One of the thing about prejudices is that they are born out of prior experiences so that when we are faced with new information, we undergo what Robert Heath, in his book ‘Seducing the Subconscious’, calls ‘perceptual filtering’. Perceptual filtering is the process of interpreting new information according to our opinions and beliefs. We try to ignore or explain away evidence that contradicts our beliefs whilst also looking for evidence that supports them. It’s this ‘confirmation bias’ that makes countering prejudices such a challenge to marketers – if there is something in an ad we don’t agree with, our minds will naturally focus away from that element and onto the bits that are relevant to us or we enjoy.

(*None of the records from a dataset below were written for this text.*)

(** irq_handler() ignores an interrupt nobody is attached to and one whose
    ISR is done; when the ISR asks for its IST it queues one request for the
    interrupt attached to this vector and no other, and the service thread,
    if it slept, is woken. *)
Theorem irq_handler_spec v rc s : (forall a, irq_table s !! v = Some a -> exists i, irq_objs s !! a = Some i /\ ist_ok i /\ i_istreq i + 1 < 2 ^ 31 /\
    (rc = INT_CONTINUE -> i_ist i = true)) ->
  exists s', irq_handler v rc s = Some s' /\ irq_table s' = irq_table s /\ ipic s' = ipic s /\
    (forall a, irq_objs s' !! a = match irq_objs s !! a with
       | Some i => Some (if decide (irq_table s !! v = Some a /\ rc = INT_CONTINUE) then ist_request i else i)
       | None => None end) /\
    (forall a i, irq_table s !! v = Some a -> rc = INT_CONTINUE -> irq_objs s' !! a = Some i -> ist_ok i /\ i_pc i <> IstSleeping).
Proof.
  intros HT. unfold irq_handler. destruct (irq_table s !! v) as [a|] eqn:Et; [|exists s; split_and!; try done; intros a; destruct (irq_objs s !! a); [by rewrite decide_False by naive_solver|done]].
  destruct (HT a eq_refl) as (i&Hi&HI&Hlt&Hist). rewrite Hi. cbn [mbind option_bind]. destruct (decide (rc = INT_CONTINUE)) as [->|Hrc].
  - rewrite (Hist eq_refl). cbn [negb]. change (ist_wakeup _) with (ist_request i). destruct (ist_request_ok i HI Hlt) as (HI'&Eq&Hpc). rewrite Eq. pose proof (io_req _ HI).
    destruct (Z.eqb_spec (i_istreq i + 1) 0); [lia|]. eexists. split; [done|]. split_and!; [done|done|..].
    + intros x. cbn. destruct (decide (a = x)) as [<-|Hne]; [rewrite lookup_insert_eq, Hi; by rewrite decide_True|]. rewrite lookup_insert_ne by done.
      destruct (irq_objs s !! x); [|done]. rewrite decide_False by naive_solver. done.
    + cbn. intros x j [= <-] _. rewrite lookup_insert_eq. intros [= <-]. done.
  - exists s. split_and!; try done. intros x. destruct (irq_objs s !! x); [|done]. by rewrite decide_False by naive_solver.
Qed.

What makes the TK Maxx advert so interesting though is that it doesn’t look to contest people’s beliefs and perceptual filters. Rather it looks to turn prejudices into positives through the message that the lack of frivolous in-store perks (like complimentary drinks, attentive customer service, mood lighting and fancy wrapping) all make its central concept possible – they are all small prices that are worth paying for big labels.
This clever ploy of turning beliefs and criticisms on their head is a very different approach from brands that say they are now ‘listening’ to their customers after having made some objectionable decisions in the past (e.g., Ryanair, Tesco, Pepsi). These brands run into people’s perceptual filters and confirmation biases because of their previous experiences, and so run the risk of being seen as insincere and inauthentic – that they’re not really committed to listening and therefore making any meaningful changes.
A couple of implications for tracking are that we would look to understand how triggers and barriers to shopping at TK Maxx change over time and whether people see that ‘negative‘ in-store experiences are prices well worth paying for the rewards of big labels at low cost. We might also hope to see a better connection between people and the TK Maxx brand because of its apparent honest approach and therefore authenticity.